We explain what energy is in physics, what potential and kinetic energy consist of. Also, how force acts and what work is.

What is energy?
In physics, we refer to energy as the ability of a system or phenomenon to carry out a given job. The word energy comes from the Greek energetic which means “action force” or “work force.” It is a concept widely used in this science and in others in general, with various meanings and meanings.
This ability to carry out work is key to physics' interest in energy, since this discipline studies the systems of nature as actions and reactions in which matter is interrelated and energy is transferred from one system to another, one form to another.
In fact, the energy It is governed according to the Second Law of Thermodynamics (in classical Mechanics, that is, Newtonian), which establishes that the amount of energy in the universe is always stable, permanent and can neither be created nor destroyed, only transformed.
On the other hand, in relativistic mechanics, governed by Albert Einstein's Theory of Relativity, energy and mass have a closer relationship that defines the famous equation E = mc2 that is, energy is equal to mass times the speed of light squared. Thus, all bodies, simply because they are composed of matter, possess an amount of energy given by Einstein's equation.
On the other hand, energy (E) and work (W) are equivalent so they are measured in the same type of units: Joules or Joules (J), that is, Newtons per meter (N/m).
See also: Power in physics
Potential energy
Potential energy is associated with a certain body or physical system by virtue of its position or height, that is, based on a field of forces in which it is immersed. This type of energy can be classified into:
- gravitational potential energy. It is the energy that a massive body possesses when immersed in a gravitational field. Gravitational fields are created around objects with very large masses (such as the masses of planets and the sun). For example, a roller coaster car has maximum potential energy at its highest position because it is immersed in the Earth's gravitational field. Once the car drops, it loses height and the potential energy is transformed into kinetic energy.

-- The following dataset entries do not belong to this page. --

(* ===== verification/WireTests.v ===== *)
(** The tests of what reads and writes frames, lines and heads, run on the
    model, each under its file's name. *)

From Stdlib Require Import String.
From stdpp Require Import gmap strings.
From S2P Require Import Prelude Text Errors Wire Reading Head Framing Http Http1 Links TestSupport.
Import Support.

(** What is left to read: read ahead, then to come. *)
Definition remaining (r : Reader) : bytes :=
  buffer r ++ concat (map (fun a => match a with Got bs => bs | Wire.Failed _ => [] end) (incoming (inner r))).

(** [src/frame.rs]. *)
Module FrameTests.

Definition a_frame_crosses_as_it_was_and_a_close_between_frames_is_none : bool :=
  let sent := written (Frame.write (lit "one") ;;; Frame.write []) in
  gives ((first <~ Frame.read ;; second <~ Frame.read ;; third <~ Frame.read ;; mret (first, second, third)) (wire sent)).1
    (Some (lit "one"), Some [], None).

Definition a_frame_cut_short_or_claiming_too_much_is_refused : bool :=
  let sent := written (Frame.write (lit "whole")) in
  match (Frame.read (wire (take (length sent - 1) sent))).1 with
  | Err cut => bool_decide (io cut = Some UnexpectedEof)
  | Ok _ => false
  end
  && saying (Frame.read (wire (be_bytes32 U32_MAX))).1 (lit "Xmip carries in one frame").

(** [src/grpc.rs]. *)
Definition a_message_round_trips_through_its_frame : bool :=
  match Grpc.frame (lit "{}") with
  | Ok framed => bool_decide (framed = [0; 0; 0; 0; 2] ++ lit "{}") && gives (Grpc.unframe framed) (lit "{}", false)
  | Err _ => false
  end.

Definition a_short_body_is_refused_in_words : bool :=
  is_err (Grpc.unframe [0; 0]) && is_err (Grpc.unframe ([0; 0; 0; 0; 9] ++ lit "{}")).

Definition a_status_is_read_by_its_name_or_its_number : bool :=
  forallb (fun '(name, code) => Grpc.code (lit name) =? code)
    [("OK"%string, 0); ("UNIMPLEMENTED"%string, 12); ("14"%string, 14); ("no such status"%string, 2)].

(** [src/reply.rs]. *)
Definition reply (line : string) : result NetError (Z * bool) := Reply.code (NetErr.new []) (lit line).

Definition a_reply_code_opens_a_reply_line_and_says_whether_it_continues : bool :=
  all [gives (reply "220 ready") (220, false); gives (reply "250-first") (250, true); gives (reply "354") (354, false)].

Definition what_is_not_a_reply_code_is_refused : bool :=
  forallb (fun line => is_err (reply line))
    [EmptyString; "22"; "hello"; "999 no"; "099 no"; "+12 no"; "2200 no"; "22x ok"]%string.

(** [src/ceiling.rs]. *)
Definition a_size_at_the_ceiling_fits_and_one_byte_over_is_refused_permanently : bool :=
  gives (within 8 8 (lit "one test frame carries")) tt
  && match within 9 8 (lit "one test frame carries") with
     | Err error => bool_decide (message error = lit "9 bytes is over the 8 one test frame carries") && bool_decide (io error = None)
     | Ok _ => false
     end.

Lemma frame_tests_hold :
  a_frame_crosses_as_it_was_and_a_close_between_frames_is_none = true
  /\ a_frame_cut_short_or_claiming_too_much_is_refused = true
  /\ a_message_round_trips_through_its_frame = true /\ a_short_body_is_refused_in_words = true
  /\ a_status_is_read_by_its_name_or_its_number = true
  /\ a_reply_code_opens_a_reply_line_and_says_whether_it_continues = true
  /\ what_is_not_a_reply_code_is_refused = true
  /\ a_size_at_the_ceiling_fits_and_one_byte_over_is_refused_permanently = true.
Proof. split_and!; vm_compute; reflexivity. Qed.
End FrameTests.

(** [src/head.rs]. *)
Module HeadTests.

Definition a_header_is_found_however_the_peer_capitalized_it : bool :=
  bool_decide (Head.header [lit "POST /orders HTTP/1.1"; lit "content-length: 8"] (lit "Content-Length") = Some (lit "8")).

Definition the_request_line_is_not_a_header : bool :=
  bool_decide (Head.header [lit "GET http://x/y HTTP/1.1"] (lit "http") = None).

Definition fields_are_written_as_they_are_read : bool :=
  let fields := [(lit "Host", lit "x"); (lit "EXT", [])] in
  let head := Head.write_fields (raw "NOTIFY * HTTP/1.1^") fields in
  bool_decide (head = raw "NOTIFY * HTTP/1.1^Host: x^EXT: ^")
  && match (Head.read_head (reader (head ++ raw "^"))).1 with
     | Ok read => bool_decide (Head.fields (drop 1 read) = fields)
     | Err _ => false
     end
  && bool_decide (Head.fields [lit "no colon"] = []).

Definition a_head_ends_at_the_blank_line : bool :=
  match Head.read_head (reader (raw "POST / HTTP/1.1^Host: x^^body")) with
  | (Ok head, reader) => (len head =? 2) && bool_decide (remaining reader = lit "body")
  | _ => false
  end.

Definition more_headers_than_xmip_will_read_is_refused : bool :=
  let lines := map (fun n => raw "X-" ++ dec (Z.of_nat n) ++ raw ": v^") (seq 0 (S (Z.to_nat Head.MAX_HEADERS))) in
  not_io (Head.read_head (reader (raw "POST / HTTP/1.1^" ++ concat lines ++ raw "^"))).1.

Lemma head_tests_hold :
  a_header_is_found_however_the_peer_capitalized_it = true /\ the_request_line_is_not_a_header = true
  /\ fields_are_written_as_they_are_read = true /\ a_head_ends_at_the_blank_line = true
  /\ more_headers_than_xmip_will_read_is_refused = true.
Proof. split_and!; vm_compute; reflexivity. Qed.
End HeadTests.

(** [src/read.rs]. *)
Module ReadTests.

Definition one_line_ending_comes_off_and_only_one : bool :=
  forallb (fun '(line, off) => bool_decide (Read.trim_eol line = off))
    [(raw "line^", lit "line"); (lit "line" ++ [10], lit "line"); (lit "line", lit "line");
     (lit "line" ++ [10; 10], lit "line" ++ [10])].

Definition lines_read_until_the_connection_ends : bool :=
  let four := (one <~ Read.line ;; two <~ Read.line ;; three <~ Read.line ;; ended <~ Read.line ;; mret [one; two; three; ended]) in
  gives (four (reader (raw "one^two" ++ [10] ++ lit "three"))).1 [Some (lit "one"); Some (lit "two"); Some (lit "three"); None].

Definition a_line_that_never_ends_is_refused_at_the_ceiling : bool :=
  not_io (Read.line (reader (repeat 97 (Z.to_nat (Read.MAX_LINE + 1))))).1
  && match (Read.line (reader (repeat 97 (Z.to_nat (Read.MAX_LINE - 1)) ++ [10]))).1 with
     | Ok (Some line) => len line =? Read.MAX_LINE - 1
     | _ => false
     end.

Definition a_line_that_is_not_utf8_is_refused_not_repaired : bool :=
  is_err (Read.line (reader (lit "caf" ++ [0xe9] ++ raw "^"))).1.

(** What a refusal leaves in the buffer it was given is not kept by the
    model, and not asked of it here. *)
Definition until_appends_up_to_its_delimiter_and_no_further : bool :=
  match Read.until 0 64 (lit "so far ") (reader (lit "body" ++ [0] ++ lit "next")) with
  | (Ok (n, into), reader) =>
      (n =? 5) && bool_decide (into = lit "so far body" ++ [0]) && bool_decide (remaining reader = lit "next")
  | _ => false
  end
  && match (Read.until 0 4 [] (reader (lit "0123456789"))).1 with Err (_, small) => bool_decide (small = []) | Ok _ => false end.

Definition a_header_is_whole_or_nothing_at_a_clean_close_and_cut_short_is_refused : bool :=
  let header n := Framing.header n in
  gives ((first <~ header 2%nat (lit "a") ;; second <~ header 2%nat (lit "a") ;; closed <~ header 2%nat (lit "a") ;;
          mret [first; second; closed]) (wire (lit "abcd"))).1 [Some (lit "ab"); Some (lit "cd"); None]
  && match (header 4%nat (lit "a frame header") (wire (lit "ab"))).1 with
     | Err failure => bool_decide (io failure = Some UnexpectedEof) && starts_with (lit "reading a frame header") (message failure)
     | Ok _ => false
     end.

Definition to_end_reads_the_whole_connection_up_to_its_ceiling : bool :=
  gives (Read.to_end 5 (reader (lit "whole"))).1 (lit "whole") && not_io (Read.to_end 5 (reader (lit "whole!"))).1.

Lemma read_tests_hold :
  one_line_ending_comes_off_and_only_one = true /\ lines_read_until_the_connection_ends = true
  /\ a_line_that_never_ends_is_refused_at_the_ceiling = true /\ a_line_that_is_not_utf8_is_refused_not_repaired = true
  /\ until_appends_up_to_its_delimiter_and_no_further = true
  /\ a_header_is_whole_or_nothing_at_a_clean_close_and_cut_short_is_refused = true
  /\ to_end_reads_the_whole_connection_up_to_its_ceiling = true.
Proof. split_and!; vm_compute; reflexivity. Qed.
End ReadTests.

(** [src/watched.rs]. *)
Module WatchedTests.

(** A reader that times out [waits] times, then gives [bytes]. *)
Definition slow (waits : nat) (bs : bytes) : Wire := mkWire (replicate waits (Wire.Failed Watched.would_block) ++ [Got bs]) [] [].

Definition a_read_that_waited_is_tried_again_and_loses_nothing : bool :=
  gives (Watched.read 8 (Watched.new (slow 3 (lit "abc")) (fun _ => false) (fun _ => 0))).1 (lit "abc").

Definition ended_as (kind : ErrorKind) (s : Watched) : bool :=
  match (Watched.read 8 s).1 with Err e => bool_decide (io_kind e = kind) | Ok _ => false end.

(** The clock is at zero throughout, and the silent peer last heard a moment
    before. *)
Definition an_ending_side_stops_waiting_and_a_silent_peer_is_said_so : bool :=
  let ending := Watched.new (slow 9 []) (fun asked => (2 <? S asked)%nat) (fun _ => 0) in
  let silent := mkWatched (slow 9 []) (fun _ => false) 0 (Some 0) (-1000000) (fun _ => 0) 0 in
  ended_as ConnectionAborted ending && ended_as TimedOut silent.

Lemma watched_tests_hold :
  a_read_that_waited_is_tried_again_and_loses_nothing = true
  /\ an_ending_side_stops_waiting_and_a_silent_peer_is_said_so = true.
Proof. split_and!; vm_compute; reflexivity. Qed.
End WatchedTests.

- electrostatic potential energy. In terms of electricity, the concept of potential energy also applies, which can be converted into other forms of energy, such as kinetic, thermal or light, given the enormous versatility of electromagnetism. In this case the energy results from the field of electrical forces produced by the charged particles.
- elastic potential energy. Elastic potential energy has to do with the property of elasticity of matter, which is the tendency to recover its original shape after having been subjected to deforming forces greater than its resistance. A clear example of elastic energy is that of a spring that stretches or contracts due to an external force and returns to its original position once that force is no longer applied. Another example is the bow and arrow system. In the latter, the elastic potential energy reaches its maximum value as the bow is tensioned by pulling the elastic fiber, slightly bending the wood, but still with zero speed. At the next instant the potential energy becomes kinetic and the arrow is thrown at full speed towards the front.
Kinetic energy

Kinetic energy is the energy of motion, and is usually designated by the signs K, T either Ecsince it is extremely important for the various fields of physics. A body moving at a given speed will have associated kinetic energy.
Kinetic energy is key to the concept of temperature, in fact the temperature is the kinetic energy of the particles that make up one of a substance or object.
The traditional formula for calculating the kinetic energy of a body moving at a speed (v) is as follows: Ec = ½.mv2
See more: Kinetic energy
Force
In physics, force is a vector magnitude (endowed with direction and meaning) that is capable of modify the momentum or shape of a given body or material. It is not equivalent to effort or energy.
Force is measured in the International System by Newtons (N). One Newton is defined as the amount of force necessary to accelerate an object of mass 1 kg by 1 m/s.2.
Job
In Newtonian (classical) physics, the work of a force is defined as the product of the force and the distance across which that force is applied.
This work will be equivalent to the amount of energy required to move it accelerated.
Work is represented by the symbol W (from English work), is a scalar magnitude (without direction) and is expressed in the same units as energy (joules).